In Italia la stampa satirica ha sempre potuto contare su un nutrito pubblico di lettori. In sede storica, al contrario, non ha goduto della giusta considerazione, pur essendo una fonte fondamentale per fare una storia della mentalità. Più di ogni altro mezzo espressivo, la satira cerca ed esige la complicità del destinatario. L’autore satirico sia che voglia blandire o turbare i propri lettori, non può fare a meno di confrontarsi con la loro mentalità e partire da essa per elaborare le modalità espressive e il contenuto del suo messaggio.
Nel corso dell’età giolittiana la difficoltà di costruire un felice rapporto tra governo e governati creò le condizioni per la diffusione di un generalizzato malcontento nei confronti della classe dirigente e della politica tout court. In questo contesto, la satira ha giocato un ruolo significativo nel rappresentare l’opinione pubblica offrendo ai sentimenti antipolitici un ambito entro il quale esprimersi.
Prendendo in esame la produzione satirica di un periodico celebre come il «Travaso delle idee» è possibile risalire alla mentalità del ceto piccolo-borghese, al quale il settimanale si rivolgeva, e desumere un paradigma della retorica antipolitica declinata dalla satira.

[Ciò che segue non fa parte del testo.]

(** An open that may create the header never fails with ENOENT. *)
Lemma open_unopened v uname e0 s : wp whatever (ea_open v uname (Z.lor EA_RDWR EA_CREATE) e0) s unopened.
Proof.
  unfold ea_open. replace (flag (Z.lor EA_RDWR EA_CREATE) (Z.lor EA_RDONLY EA_RDWR)) with true by done. cbn [negb].
  apply run_bind, run_whatever. intros isdir s1. set (e := if isdir : bool then _ else _).
  assert (ea_filename e = None) as He by (unfold e; by destruct isdir).
  unfold alloc. do 2 apply run_bind. apply run_whatever. intros a s2.
  assert (forall s3, wp whatever (eaname ← ea_path v (set_filename (Some uname) e) None false;
    match eaname with
    | None => undefined
    | Some eaname =>
      fd ← sys_openat (-1) eaname (flag (Z.lor EA_RDWR EA_CREATE) EA_CREATE) false;
      let e := set_fd fd (set_filename (Some uname) e) in
      match fd with
      | None => s ← get; ea_open_exit (if (sys_errno s =? ENOENT) && negb (flag (Z.lor EA_RDWR EA_CREATE) EA_CREATE) then -2 else -1) e
      | Some fd => ea_load e fd
      end
    end) s3 unopened) as Hgo.
  { intros s3. apply run_bind, run_whatever. intros [p|] s4; [|done]. apply run_bind, run_whatever. intros [fd|] s5; [apply load_unopened|].
    run_walk. change (flag (Z.lor EA_RDWR EA_CREATE) EA_CREATE) with true. rewrite andb_false_r. apply exit_unopened. auto. }
  destruct a as [|er|m]; run_walk; cbn [negb]; [apply Hgo|run_walk; split; [discriminate|done]|apply Hgo].
Qed.

(** C39: When the header of the destination does not open, [ea_renamefile] and [ea_copyfile]
    neither create the directory and try again nor give up: [ea_open] reports EFAULT and
    not the ENOENT they ask for, and the loop takes the path of a handle without a
    name. *)
Theorem ea_transfer_unopened v dirfd src dst s srcea s1 r dstea s2 x p :
  ea_openat v dirfd src EA_RDWR ea_zero s = Ok ((0, srcea), s1) ->
  ea_open v dst (Z.lor EA_RDWR EA_CREATE) ea_zero s1 = Ok ((r, dstea), s2) -> r <> 0 ->
  0 < ea_count srcea -> ea_entries srcea !! 0%nat = Some x ->
  ea_path v srcea (ea_name x) true s2 = Ok (Some p, s2) ->
  ea_renamefile v dirfd src dst s = Abort Undefined /\ ea_copyfile v dirfd src dst s = Abort Undefined.
Proof.
  intros Hsrc Hdst Hr Hc Hx Hp. pose proof (open_unopened v dst ea_zero s1) as Hu. unfold wp in Hu. rewrite Hdst in Hu.
  destruct (Hu Hr) as [Herr Hf]. cbn [snd] in Hf.
  assert (ea_path v dstea (ea_name x) true s2 = Abort Undefined) as Hpd by (unfold ea_path; by rewrite Hf).
  destruct (Z.to_nat (ea_count srcea)) as [|n] eqn:Hn; [lia|].
  unfold ea_renamefile, ea_copyfile, transfer, mbind, M_bind. rewrite Hsrc. cbn [Z.eqb negb].
  rewrite Hdst. unfold get. rewrite (proj2 (Z.eqb_neq r 0) Hr), (proj2 (Z.eqb_neq _ _) Herr). cbn [negb andb]. rewrite Hn.
  cbn [rename_files copy_files]. unfold mbind, M_bind, lift, entry_at. rewrite Hx, Hp, Hpd. done.
Qed.

(** The kernel refuses to create the header of [98], as it does when the directory
    .AppleDouble is missing. *)
Lemma ea_transfer_unopened_witness :
  ea_renamefile sample_vol (-1) [97] [98] (one_attr (replicate 11 Fine ++ [Errno ENOENT])) = Abort Undefined.
Proof.
  eapply (ea_transfer_unopened sample_vol (-1) [97] [98]).
  - vm_compute. reflexivity.
  - vm_compute. reflexivity.
  - vm_compute. discriminate.
  - vm_compute. reflexivity.
  - vm_compute. reflexivity.
  - vm_compute. reflexivity.
Defined.

(** ** Torn headers and failed allocations *)

(** A header of one to three bytes, such as a write that was cut short leaves, is read
    past its end: [unpack_header] copies the magic without asking for the size. *)
Theorem ea_torn_header v uname adn n s b : answers s = [] ->
  v_ad_path v uname (isd uname (cwd s) (dirs s)) = Some adn -> files s !! hk (cwd s) adn = Some b ->
  (0 < length b < 4)%nat -> get_easize v uname (Some n) s = Abort Undefined.
Proof.
  intros Ha Had Hb Hl. assert (calm (cwd s) (dirs s) (files s) s) as Hs by done.
  assert (wp (fun w => w = Undefined) (get_easize v uname (Some n)) s (fun _ _ => False)) as H.
  { unfold get_easize. apply run_bind, (run_open v uname (cwd s) (dirs s) adn Had _ _ (files s)); [by left|done|]. intros s1 Hs1.
    apply run_bind, (run_openat_calm _ (cwd s) (dirs s) (files s)); [done|]. fold (hk (cwd s) adn). rewrite Hb. intros s2 Hs2.
    unfold ea_load. apply run_bind, (run_attempt_calm _ (cwd s) (dirs s) (files s)); [done|]. cbn [negb].
    apply run_bind, (run_fstat_calm _ (cwd s) (dirs s) (files s) _ _ b); [done|done|]. case_test; [lia|].
    apply run_bind, (run_alloc_calm _ (cwd s) (dirs s) (files s)); [done|]. cbn [negb].
    apply run_bind, (run_read_calm _ (cwd s) (dirs s) (files s) _ _ _ _ b); [done|done|]. rewrite Nat2Z.id, drop_0, firstn_all.
    rewrite Z.eqb_refl. cbn [negb]. apply run_bind, run_bind. unfold wp, lift, load. cbn [ea_data set_buffer].
    by rewrite bool_decide_eq_false_2 by lia. }
  unfold wp in H. destruct (get_easize v uname (Some n) s) as [[r s']|w]; [done|by subst w].
Qed.

(** How such a header comes about: the disk fills up while [set_ea] writes the header of
    the second attribute, and the next call on the file reads past the buffer. *)
Example ea_torn_by_set :
  match set_ea sample_vol [97] (Some [121]) [9] 0 (one_attr (replicate 18 Fine ++ [Short 2])) with
  | Ok (r, s) => r = AFPERR_MISC /\ get_easize sample_vol [97] (Some [120]) s = Abort Undefined
  | Abort _ => False
  end.
Proof. vm_compute. split; reflexivity. Qed.

(** When the allocation of a new name fails, [ea_addentry] sets the count of entries to
    zero, and [ea_close] takes the header of the other attributes for empty and removes
    it. *)
Example ea_lost_by_alloc :
  match set_ea sample_vol [97] (Some [121]) [9] 0 (one_attr (replicate 10 Fine ++ [Errno ENOMEM])) with
  | Ok (r, s) => r = AFPERR_MISC /\ run_op sample_vol [97] OpList s = Ok ((AFP_OK, []), set_errno ENOENT s)
  | Abort _ => False
  end.
Proof. vm_compute. split; reflexivity. Qed.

Parole chiave: satira, età giolittiana, antipolitica, ceto piccolo-borghese, «Travaso delle idee».

English

In Italy, the satirical press has always had a wide readership. The historians, on the contrary, rarely have used the satirical press as a source in their studies, although it is a key source to history of mentality. More than any other means of expression, satire requires the complicity of his audience. The satirist, whether he want coax or whether disturb his readers, must confront with their mentality and he must start from it to develop the ways of expression and the content of the message.
During the giolittian age the difficulty of building a successful relationship between the government and the citizens created the conditions for the diffusion of a general dissatisfaction with the ruling class and politics in general. In this context, the satire has played a significant role to represent the public opinion and it has offered a framework to the anti-politics feeling to express themselves.
Looking to the pages of the «Travaso delle idee», a famous satirical magazine, we can be study and understand the mentality of middle class, and we can derive a paradigm of anti-politic rhetoric declined from satire.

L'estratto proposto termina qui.